**About this task**
Copy out each line of the data that holds the string "slash".

______

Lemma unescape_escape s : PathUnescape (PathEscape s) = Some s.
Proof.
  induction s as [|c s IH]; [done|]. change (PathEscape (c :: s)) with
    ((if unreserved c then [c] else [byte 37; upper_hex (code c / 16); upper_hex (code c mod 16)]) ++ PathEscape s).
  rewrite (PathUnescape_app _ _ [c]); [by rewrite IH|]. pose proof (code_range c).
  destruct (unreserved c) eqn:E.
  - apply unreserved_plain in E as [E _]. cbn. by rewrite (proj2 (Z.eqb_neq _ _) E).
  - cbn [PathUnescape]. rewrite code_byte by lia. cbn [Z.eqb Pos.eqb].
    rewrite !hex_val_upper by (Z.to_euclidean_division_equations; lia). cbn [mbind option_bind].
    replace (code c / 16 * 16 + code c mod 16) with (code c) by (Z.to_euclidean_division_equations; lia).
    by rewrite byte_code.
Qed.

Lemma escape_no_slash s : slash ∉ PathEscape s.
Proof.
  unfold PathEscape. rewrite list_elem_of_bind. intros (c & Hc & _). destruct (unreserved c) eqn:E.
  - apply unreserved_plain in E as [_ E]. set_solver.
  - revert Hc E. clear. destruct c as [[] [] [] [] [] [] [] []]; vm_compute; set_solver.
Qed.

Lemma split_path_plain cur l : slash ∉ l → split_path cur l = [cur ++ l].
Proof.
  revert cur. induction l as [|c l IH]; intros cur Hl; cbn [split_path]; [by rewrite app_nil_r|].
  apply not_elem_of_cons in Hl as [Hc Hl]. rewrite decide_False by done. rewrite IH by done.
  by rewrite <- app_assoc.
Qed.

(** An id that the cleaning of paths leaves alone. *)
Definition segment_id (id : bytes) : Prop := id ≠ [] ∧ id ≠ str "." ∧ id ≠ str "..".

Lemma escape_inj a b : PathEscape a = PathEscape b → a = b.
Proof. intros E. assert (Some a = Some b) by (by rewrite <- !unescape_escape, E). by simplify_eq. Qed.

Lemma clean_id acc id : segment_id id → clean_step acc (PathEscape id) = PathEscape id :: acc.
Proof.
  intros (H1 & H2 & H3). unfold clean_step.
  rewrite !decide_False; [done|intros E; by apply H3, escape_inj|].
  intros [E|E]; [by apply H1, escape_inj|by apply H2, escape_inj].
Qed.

______

**Task answer**
Lemma escape_no_slash s : slash ∉ PathEscape s.
Lemma split_path_plain cur l : slash ∉ l → split_path cur l = [cur ++ l].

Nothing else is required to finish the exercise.